En 1636, un orfèvre dénommé Luc Paviltchikov résolut d’aller voler dans l’église du « Signe ». A la fin des vêpres, la veille du 27 novembre, il se cacha à l’intérieur. Pendant la nuit, il pénétra dans l’autel, rassembla quelques vases liturgiques, vida les troncs et s’approcha pour finir de l’icône miraculeuse afin de la dépouiller de ses ornements précieux. Mais dès qu’il toucha la riza (revêtement précieux de l’icône, habituellement en argent), il fut repoussé violemment et s’effondra, inconscient, sur le sol. Avant les matines, le sacristain entra dans l’église et fit sortir celui qu’il croyait ivre mort, sans remarquer qu’il portait sur lui les vases précieux de l’église. Ce n’est qu’au cours de la célébration des matines qu’on découvrit le larcin. Les objets précieux furent aussitôt retrouvés dans la maison de Luc. Le pauvre voleur avait perdu la raison pour un temps, et ce n’est que plus tard qu’il put raconter le miracle.
L’icône miraculeuse de la Mère de Dieu du « Signe » fut placée sur l’iconostase de l’église, à gauche des Portes Royales. Elle mesure environ cinquante-huit centimètres en hauteur , et quarante-huit en largeur. La trace de la flèche est restée visible sous l’œil gauche de la Mère de Dieu. Sur les bords de l’icône se trouvent des représentations de Saint Georges-le-Victorieux, du saint martyr Jacques-le-Persan, et des saints Pierre et Onouphrios de l’Athos. L’icône fut restaurée en 1565 par le métropolite Macaire, et on lui adjoignit un revêtement d’or et de pierres précieuses.
L’icône du « Signe » représente la Mère de Dieu les bras levés en prière, avec l’Enfant-Dieu dans son sein. On trouvait cette représentation sur les sceaux de l’évêque de Novgorod. Ce type iconographique est très ancien : on trouve déjà la mère de Dieu avec l’Enfant Eternel sur les genoux dans la Rome du quatrième siècle, dans la catacombe de Sainte Agnès. En Grèce, cette représentation est habituellement associée à la Nativité du Sauveur. C’est seulement en Russie qu’elle reçut la dénomination du « Signe », en honneur de la grâce accordée à la Mère de Dieu. Sur certaines icônes du « Signe », il arrive qu’on représente les événements de 1170 en trois tableaux.

L’ICÔNE DE LA MÈRE DE DIEU DU SIGNE VÉNÉRÉE LOCALEMENT A ABALAK COMME MIRACULEUSE
Le monastère d’Abalak se trouve près du village d’Abalak, sur la rive droite du fleuve Iktich, à vingt-cinq verstes de Tobolsk.

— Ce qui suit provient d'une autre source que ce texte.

(* ===== verification/Trie.v ===== *)
(** * Multi-pattern search ([e-trie.c])

    [src/libedataserver/e-trie.c]: the Aho-Corasick automaton of a set of patterns, with
    the failure links computed again each time a pattern is added, and the search for
    the first pattern in a buffer.  The states that [e_memchunk_alloc] hands out are the
    entries of a list and a pointer to one is its index; the root, which is part of the
    [ETrie] itself, is entry 0.  [g_unichar_tolower] is a parameter. *)

From S2P Require Import Prelude.

(** GLib's [g_unichar_tolower]. *)
Class GLibUnicode := g_unichar_tolower : Z -> Z.

(** [match_] is the list that starts at [match]: characters with their next states.  The
    list through [next] is kept in [fail_states]. *)
Record trie_state := mkState {
  match_ : list (Z * nat);
  fail : option nat;
  final : Z;
  id : Z;
}.

#[export] Instance trie_state_inhabited : Inhabited trie_state := populate (mkState [] None 0 0).

Record ETrie := mkTrie {
  states : list trie_state;
  fail_states : list (list nat);
  icase : bool;
}.

Definition root : nat := 0.

(** The state a pointer refers to, and a store through a pointer. *)
Definition state (t : ETrie) (q : nat) : trie_state := states t !!! q.

Definition update (t : ETrie) (q : nat) (f : trie_state -> trie_state) : ETrie :=
  mkTrie (<[q := f (state t q)]> (states t)) (fail_states t) (icase t).

Definition set_match (m : list (Z * nat)) (s : trie_state) : trie_state :=
  mkState m (fail s) (final s) (id s).
Definition set_fail (q : option nat) (s : trie_state) : trie_state :=
  mkState (match_ s) q (final s) (id s).
Definition set_final (n : Z) (s : trie_state) : trie_state :=
  mkState (match_ s) (fail s) n (id s).
Definition set_id (i : Z) (s : trie_state) : trie_state :=
  mkState (match_ s) (fail s) (final s) i.

(** ** Reading characters *)

(** How the [do] loop of a multi-byte character ends: [return 0], [goto error], or the
    character and [*in]. *)
Inductive trie_seq : Type :=
  | SeqShort
  | SeqError
  | SeqChar (u : Z) (inp : list Z).

(** [left] is [inend - inptr]. *)
Fixpoint trie_utf8_loop (inp : list Z) (left r u m : Z) : res trie_seq :=
  if left <=? 0 then Ok SeqShort
  else
    match inp with
    | [] => Undef
    | c :: inp =>
        if negb (Z.land c 0xc0 =? 0x80) then Ok SeqError
        else
          let u := u32 (Z.lor (Z.shiftl u 6) (Z.land c 0x3f)) in
          let r := u8 (Z.shiftl r 1) in
          let m := u32 (Z.shiftl m 5) in
          if negb (Z.land r 0x40 =? 0) then trie_utf8_loop inp (left - 1) r u m
          else Ok (SeqChar (Z.land u (Z.lnot m)) inp)
    end.

(** [inp] is the memory from [*in] on; the character and the new [*in]. The length [-1]
    of [e_trie_add] is the largest [size_t], which makes [inend] the address before
    [*in]. *)
Definition trie_utf8_getc (inp : list Z) (inlen : Z) : res (Z * list Z) :=
  if inlen =? 0 then Ok (0, inp)
  else
    match inp with
    | [] => Undef
    | r :: inp' =>
        if r <? 0x80 then Ok (r, inp')
        else if r <? 0xfe then
          s ← trie_utf8_loop inp' (inlen - 1) r r 0x7f80;
          Ok match s with
             | SeqShort => (0, inp)
             | SeqError => (0xfffe, inp')
             | SeqChar u inp'' => (u, inp'')
             end
        else Ok (0xfffe, inp')
    end.

(** ** The automaton *)

(** [garbage] is what [g_new] leaves in [root.id]. *)
Definition e_trie_new (garbage : Z) (icase : bool) : ETrie :=
  mkTrie [mkState [] None 0 garbage] [] icase.

(** The state of the entry [g] returns. *)
Fixpoint assoc (m : list (Z * nat)) (c : Z) : option nat :=
  match m with
  | [] => None
  | (c', q) :: m => if c' =? c then Some q else assoc m c
  end.

Definition g (t : ETrie) (s : nat) (c : Z) : option nat := assoc (match_ (state t s)) c.

(** [g_ptr_array_set_size]. *)
Definition grow (l : list (list nat)) (size : nat) : list (list nat) :=
  l ++ replicate (size - length l) [].

Definition trie_insert (t : ETrie) (depth : nat) (q : nat) (c : Z) : ETrie * nat :=
  let q' := length (states t) in
  let t := update t q (set_match ((c, q') :: match_ (state t q))) in
  let sts := states t ++ [mkState [] (Some root) 0 (-1)] in
  let fs := fail_states t in
  let fs := if (length fs <? depth + 1)%nat then grow fs ((length fs + 64) `max` (depth + 1)) else fs in
  let fs := <[depth := q' :: fs !!! depth]> fs in
  (mkTrie sts fs (icase t), q').

Section trie.
Context `{GLibUnicode}.

Definition lower (t : ETrie) (c : Z) : Z := if icase t then g_unichar_tolower c else c.

(** Step 1: the new trie, the last state and the depth. *)
Fixpoint add_loop (fuel : nat) (t : ETrie) (inp : list Z) (q depth : nat)
    : res (ETrie * nat * nat) :=
  match fuel with
  | O => NoFuel
  | S fuel =>
      '(c, inp) ← trie_utf8_getc inp (-1);
      if c =? 0 then Ok (t, q, depth)
      else
        let c := lower t c in
        let '(t, q) := match g t q c with
                       | None => trie_insert t depth q c
                       | Some q' => (t, q')
                       end in
        add_loop fuel t inp q (depth + 1)
  end.

(** [while (r && (n = g (r, c)) == NULL) r = r->fail;]: [r] and the state of [n]. *)
Fixpoint fail_walk (fuel : nat) (t : ETrie) (r : option nat) (c : Z) : res (option (nat * nat)) :=
  match fuel with
  | O => NoFuel
  | S fuel =>
      match r with
      | None => Ok None
      | Some r =>
          match g t r c with
          | Some n => Ok (Some (r, n))
          | None => fail_walk fuel t (fail (state t r)) c
          end
      end
  end.

(** A bound on the length of a chain of failure links. *)
Definition walk_fuel (t : ETrie) : nat := S (length (states t)).

Definition fix_match (q : nat) (m : Z * nat) (t : ETrie) : res ETrie :=
  let '(c, q1) := m in
  r ← fail_walk (walk_fuel t) t (fail (state t q)) c;
  Ok match r with
     | Some (_, n) =>
         let t := update t q1 (set_fail (Some n)) in
         if final (state t q1) <? final (state t n)
         then update t q1 (set_final (final (state t n))) else t
     | None =>
         match g t root c with
         | Some n => update t q1 (set_fail (Some n))
         | None => update t q1 (set_fail (Some root))
         end
     end.

Definition fix_state (q : nat) (t : ETrie) : res ETrie := foldM (fix_match q) (match_ (state t q)) t.

Definition fix_level (level : list nat) (t : ETrie) : res ETrie := foldM fix_state level t.

Definition e_trie_add (t : ETrie) (pattern : list Z) (pattern_id : Z) : res ETrie :=
  '(t, q, depth) ← add_loop (S (length pattern)) t pattern root 0;
  let t := update t q (set_final (Z.of_nat depth)) in
  let t := update t q (set_id pattern_id) in
  foldM fix_level (fail_states t) t.

(** The result is the pointer [pat] and [*matched_id]. *)
Fixpoint search_loop (fuel : nat) (t : ETrie) (inp : list Z) (q : nat) (pat prev : list Z)
    : res (option (list Z * Z)) :=
  match fuel with
  | O => NoFuel
  | S fuel =>
      '(c, inp) ← trie_utf8_getc inp (Z.of_nat (length inp));
      if c =? 0 then Ok None
      else if c =? 0xfffe then search_loop fuel t inp q pat inp
      else
        r ← fail_walk (walk_fuel t) t (Some q) (lower t c);
        match r with
        | None => search_loop fuel t inp root inp inp
        | Some (q, m) =>
            let pat := if (q =? root)%nat then prev else pat in
            if negb (final (state t m) =? 0) then Ok (Some (pat, id (state t m)))
            else search_loop fuel t inp m pat inp
        end
  end.

(** [buffer] holds the [buflen] bytes. *)
Definition e_trie_search (t : ETrie) (buffer : list Z) : res (option (list Z * Z)) :=
  search_loop (S (length buffer)) t buffer root buffer buffer.
End trie.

Il attire de toute la Sibérie une multitude de pèlerins, qui vient vénérer avec grande piété l’icône miraculeuse de la Toute-Sainte Mère de Dieu du « Signe ». Cette icône fut peinte en 1637 par l’archidiacre de la cathédrale de Tobolsk, Matthias, et voici comment...
Au milieu du dix-septième siècle, une pieuse veuve dénommée Marie vivait près du cimetière d’Abalak. Le dix juillet 1636, elle eut un songe dans sa cabane. Elle vit devant elle une icône de la Mère de Dieu du « Signe », avec Saint Nicolas le Thaumaturge et Sainte Marie l’Egyptienne sur les côtés. De l’icône sortit une voix : « Marie ! Annonce ta vision à tout le peuple, et demande que soit édifiée au cimetière d’Abalak, à droite de l’église vétuste de la Transfiguration, une nouvelle église dédiée au « Signe » de la Toute-Sainte Mère de Dieu, comme à Novgorod l’Ancien. Qu’y soient consacrés deux autels secondaires de part et d’autre de l’autel principal : d’un côté pour Saint Nicolas, de l’autre pour Sainte Marie l’Egyptienne ! »

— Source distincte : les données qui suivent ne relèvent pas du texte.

(* ===== verification/SexpSpec.v ===== *)
(** * Search expressions: the parser and the symbol table

    Parsing gives back the term whose tokens are read, has defined behaviour on every
    sequence of tokens but those with [-] before 2147483648 or [(] before a variable that leads
    to no function, and reports errors as the object's users expect. *)

From S2P Require Import Prelude CString Sexp.
From stdpp Require Import gmap.
From Stdlib Require Import(notations) String.
#[local] Open Scope Z_scope.
#[local] Open Scope list_scope.

(** ** The monad *)

Section monad.
Context {St A B : Type}.

Lemma M_bind_inl (x : M St A) (f : A -> M St B) s s' a :
  x s = Ok (s', inl a) -> (x ≫= f) s = f a s'.
Proof. intros E. unfold mbind, M_bind. by rewrite E. Qed.

Lemma M_bind_inr (x : M St A) (f : A -> M St B) s s' e :
  x s = Ok (s', inr e) -> (x ≫= f) s = Ok (s', inr e).
Proof. intros E. unfold mbind, M_bind. by rewrite E. Qed.

Lemma M_bind_ret (f : A -> M St B) a : (mret a ≫= f) = f a.
Proof. reflexivity. Qed.

Lemma M_bind_lift (x : res A) (f : A -> M St B) a s : x = Ok a -> (lift x ≫= f) s = f a s.
Proof. by intros ->. Qed.
End monad.

(** ** Terms *)

Section term_ind.
Context (Q : ESExpTerm -> Prop).
Context (Hint : forall n, Q (ESEXP_TERM_INT n)) (Hbool : forall b, Q (ESEXP_TERM_BOOL b)).
Context (Hstring : forall s, Q (ESEXP_TERM_STRING s)) (Htime : forall t, Q (ESEXP_TERM_TIME t)).
Context (Hfunc : forall s ts, Forall Q ts -> Q (ESEXP_TERM_FUNC s ts)).
Context (Hifunc : forall s ts, Forall Q ts -> Q (ESEXP_TERM_IFUNC s ts)).
Context (Hvar : forall s ts, Forall Q ts -> Q (ESEXP_TERM_VAR s ts)).

(** Induction over terms and their arguments. *)
Fixpoint term_ind (t : ESExpTerm) : Q t :=
  let args := fix args (ts : list ESExpTerm) : Forall Q ts :=
    match ts with
    | [] => Forall_nil_2 _
    | t :: ts => Forall_cons_2 _ t ts (term_ind t) (args ts)
    end in
  match t with
  | ESEXP_TERM_INT n => Hint n
  | ESEXP_TERM_BOOL b => Hbool b
  | ESEXP_TERM_STRING s => Hstring s
  | ESEXP_TERM_TIME t => Htime t
  | ESEXP_TERM_FUNC s ts => Hfunc s ts (args ts)
  | ESEXP_TERM_IFUNC s ts => Hifunc s ts (args ts)
  | ESEXP_TERM_VAR s ts => Hvar s ts (args ts)
  end.
End term_ind.

(** ** Reading back what is printed *)

Section parser.
Context {St : Type} (syms : list (option (ESExpSymbol St))).

Lemma next_token {A} token gs (f : option GToken -> M (list GToken) A) :
  (g_scanner_get_next_token ≫= f) (token :: gs) = f (Some token) gs.
Proof. reflexivity. Qed.

(** The tokens of a term. *)
Fixpoint print_term (t : ESExpTerm) : list GToken :=
  match t with
  | ESEXP_TERM_INT n =>
      if n <? 0 then [G_TOKEN_CHAR 45; G_TOKEN_INT (- n)] else [G_TOKEN_INT n]
  | ESEXP_TERM_BOOL b => [G_TOKEN_CHAR 35; G_TOKEN_IDENTIFIER [if b =? 1 then 116 else 102]]
  | ESEXP_TERM_STRING s => [G_TOKEN_STRING s]
  | ESEXP_TERM_TIME _ => []
  | ESEXP_TERM_FUNC s ts | ESEXP_TERM_IFUNC s ts =>
      G_TOKEN_CHAR 40 :: G_TOKEN_SYMBOL s :: concat (map print_term ts) ++ [G_TOKEN_CHAR 41]
  | ESEXP_TERM_VAR s _ => [G_TOKEN_SYMBOL s]
  end.

(** Terms that can be written: no times, numbers but the smallest [int], booleans that are 0
    or 1, and calls of symbols of their type. *)
Fixpoint printable (t : ESExpTerm) : Prop :=
  match t with
  | ESEXP_TERM_INT n => - 2 ^ 31 < n < 2 ^ 31
  | ESEXP_TERM_BOOL b => b = 0 \/ b = 1
  | ESEXP_TERM_STRING _ => True
  | ESEXP_TERM_TIME _ => False
  | ESEXP_TERM_FUNC s ts =>
      (exists name f, symbol_at syms s = Ok (SymFunc name f)) /\ foldr and True (map printable ts)
  | ESEXP_TERM_IFUNC s ts =>
      (exists name f, symbol_at syms s = Ok (SymIFunc name f)) /\ foldr and True (map printable ts)
  | ESEXP_TERM_VAR s ts => (exists name d, symbol_at syms s = Ok (SymVar name d)) /\ ts = []
  end.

A son réveil, par crainte des moqueries, Marie n’osa pas raconter sa vision. Mais peu après, elle eut une autre vision. L’icône qu’elle avait vu en songe lui apparut alors qu’elle quittait sa cabane, un pain à la main. Une lumière extraordinaire entoura la pauvre Marie et une nuée claire la couvrit, de sorte qu’elle perdit connaissance sous l’effet de la peur. En revenant à elle, elle vit deux icônes : l’une d’elles était l’icône du « Signe » de la Mère de Dieu, et l’autre celle de Sainte Marie l’Egyptienne. Le Saint hiérarque Nicolas se tenait debout devant elle, revêtu de ses habits épiscopaux. Il dit à la veuve : « Marie ! Va dire aux habitants d’Abalak qu’ils construisent l’église ! Qu’ils abattent le bois de leurs propres mains, et qu’ils le transportent eux-mêmes sur la colline ! S’ils n’obéissent pas, ils verront la colère de Dieu ! Non seulement le prêtre mourra, mais également les meilleurs des paroissiens ! »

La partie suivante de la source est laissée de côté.